Sejumlah pedagang menilai kenaikan harga dipicu terbatasnya pasokan di pasaran. Mereka juga mengaitkan meningkatnya permintaan dengan kembali bergulirnya Program Makan Bergizi Gratis (MBG).
Beberapa komoditas yang mengalami kenaikan di antaranya timun dari Rp7.000 menjadi Rp20.000 per kilogram, brokoli dari Rp10.000 menjadi Rp23.000 per kilogram, serta kembang kol dari Rp5.000 menjadi Rp15.000 per kilogram. Sementara itu, harga telur ayam naik dari Rp20.000 menjadi Rp24.000 per kilogram.
Pedagang sayur di Pasar Wates, Amios Jalu, mengatakan kenaikan harga terjadi secara bertahap dalam beberapa hari terakhir.
"Dalam beberapa hari terakhir harga sejumlah sayuran terus naik. Timun, brokoli, dan kembang kol mengalami kenaikan cukup tinggi. Telur ayam juga naik sekitar Rp4.000 per kilogram," ujar Amios Jalu.
Selain sayuran dan telur, harga ayam potong juga mengalami kenaikan. Dari sebelumnya berkisar Rp27.000 per kilogram, kini mencapai Rp34.000 hingga Rp35.000 per kilogram.

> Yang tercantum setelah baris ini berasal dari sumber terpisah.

Fixpoint parse_parts (parts : list gostring) (p : json_paths) (cs : list column_value) : option (result cerr (json_paths * list column_value)) :=
  match parts with
  | [] => Some (Ok (p, cs))
  | part :: parts =>
      let part := TrimSpace part in
      match parse_option part p with
      | Some p => parse_parts parts p cs
      | None =>
          let '(path, name, found) := strings_Cut part " " in
          if negb found then parse_parts parts p cs
          else
            r ← column (TrimSpace name);
            match r with
            | Err e => Some (Err e)
            | Ok C => parse_parts parts (add_typed (strings_Trim path (str "`")) p) (cs ++ [new_column C])
            end
      end
  end.

Definition json_parse (t : gostring) : option (result cerr JSON) :=
  if bool_decide (t = str "JSON") then Some (Ok (new_json no_paths []))
  else if negb (HasPrefix t (str "JSON(")) || negb (HasPrefix (reverse t) (str ")")) then Some (Err (UnsupportedColumnTypeError t))
  else
    r ← parse_parts (splitWithDelimiters (TrimSuffix (drop 5 t) ")")) no_paths [];
    Some (match r with Err e => Err e | Ok (p, cs) => Ok (new_json p cs) end).

(** ** Values *)

(** What [AppendRow] tells apart: a string, [[]byte], [json.RawMessage], [sql.NullString]
    or a pointer to one, not nil; a [chcol.JSON] or a pointer to one, [None] with a nil map;
    a [JSONSerializer] with what it returns, where [None] is a nil object; a nil pointer to
    one, with [None] for a panic; and every other value. *)
Inductive json_arg :=
| JText (v : value)
| JObject (ptr : bool) (m : option chcol_JSON)
| JSerializer (r : option (option chcol_JSON)) (self : goany)
| JNilSerializer (r : option (option (option chcol_JSON)))
| JAny (x : goany).

Inductive json_err :=
| ModeConflict (was want : Z)
| UnsupportedValue
| SerializeFailed
| ConvertFailed (e : flat_err)
| BadVersion (v : Z)
| PathFailed (path : gostring) (e : cerr)
| TextFailed (e : cerr)
| HeaderFailed (e : cerr)
| NotSlice.

(** The value that a column gets; [None] for a [chcol.Dynamic]. *)
Fixpoint plain_value (x : goany) : option value :=
  match x with
  | ANil => Some VNil
  | APlain v | AKnown v => Some v
  | ADynamic _ _ => None
  | AStruct l =>
      VStruct <$> (fix loop (l : list (json_head * goany)) : option (list (gostring * gostring * gostring * bool * value)) :=
         match l with
         | [] => Some []
         | (h, y) :: l => v ← plain_value y; r ← loop l; Some ((jf_Name h, jf_json h, jf_ch h, jf_exported h, v) :: r)
         end) l
  | AMap elem strings l =>
      VMap (if strings then GString else GAny) elem <$>
        (fix loop (l : list (gostring * goany)) : option (list (value * value)) :=
           match l with
           | [] => Some []
           | (k, y) :: l => v ← plain_value y; r ← loop l; Some ((VPrim (PString k), v) :: r)
           end) l
  | ANilPtr t => Some (VNilPtr t)
  | APtr y => VPtr <$> plain_value y
  end.

(** What a Dynamic column is given. *)
Definition dynamic_arg (x : goany) : option variant_arg :=
  match x with
  | ANil => Some ArgNil
  | ADynamic y ty | APtr (ADynamic y ty) => v ← plain_value y; Some (ArgVariant v ty)
  | _ => v ← plain_value x; Some (ArgPlain v)
  end.

(** A type whose kind is a slice of bytes, and one with [Value] or [String]. *)
Definition byte_kind (v : value) : bool :=
  match v with
  | VSlice (GInt KUint8) _ | VPrim (PExt (XIP _) _) => true
  | _ => false
  end.
Definition has_text (v : value) : bool :=
  match Value v with
  | NotValuer =>
      match v with
      | VPrim (PStringer _ | PDuration _) | VPtr (VPrim (PStringer _ | PDuration _)) => true
      | VPrim (PExt _ m) => bool_decide (is_Some (String_method m))
      | VPtr (VPrim (PExt _ m)) => bool_decide (is_Some (PtrString_method m))
      | _ => false
      end
  | _ => true
  end.

Definition text_mode (b : bool) : option jsonMode := if b then Some jsonModeString else None.

Definition classifyJSONValue (a : json_arg) : option jsonMode :=
  match a with
  | JAny (ANil | ANilPtr _ | APtr ANil) | JNilSerializer _ => Some jsonModeAny
  | JObject _ _ | JSerializer _ _ => Some jsonModeObject
  | JText _ => Some jsonModeString
  | JAny (AStruct _ | AKnown _ | ADynamic _ _ | AMap _ _ _) => Some jsonModeObject
  | JAny (APtr (AStruct _ | AKnown _ | ADynamic _ _ | AMap _ _ _)) => Some jsonModeObject
  | JAny (APlain v) => text_mode (byte_kind v || has_text v)
  | JAny (APtr (APlain v)) =>
      text_mode (byte_kind v || match v with VPrim (PString _) => true | _ => false end || has_text (VPtr v))
  | JAny (APtr (ANilPtr _ | APtr _)) => None
  end.

Definition isNullishForJSON (a : json_arg) : bool :=
  match a with
  | JAny (ANil | ANilPtr _) | JNilSerializer _ => true
  | JText (VNullable GString None | VPtr (VNullable GString None)) => true
  | _ => false
  end.

(** ** Objects *)

(** The fields of [sql.NullString]. *)
Definition null_string_fields (p : option prim) : list (json_head * goany) :=
  [(MkJsonHead (str "String") [] [] [] true, APlain (VPrim (default (PString []) p)));
   (MkJsonHead (str "Valid") [] [] [] true, APlain (VPrim (PBool (bool_decide (is_Some p)))))].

Pedagang ayam potong, Maharani, mengatakan kenaikan harga berlangsung secara bertahap dan berdampak pada penurunan jumlah pembeli.
"Harga ayam sekarang sekitar Rp34.000 hingga Rp35.000 per kilogram. Sebelumnya masih di kisaran Rp27.000. Kenaikan ini membuat daya beli masyarakat mulai menurun," kata Maharani.
Menurut para pedagang, meningkatnya harga sejumlah komoditas membuat sebagian konsumen mengurangi jumlah pembelian untuk menyesuaikan pengeluaran rumah tangga.
Mereka berharap pemerintah dapat menjaga stabilitas harga melalui pengendalian pasokan dan distribusi, sehingga lonjakan harga tidak terus berlanjut dan kebutuhan pokok masyarakat tetap terjangkau.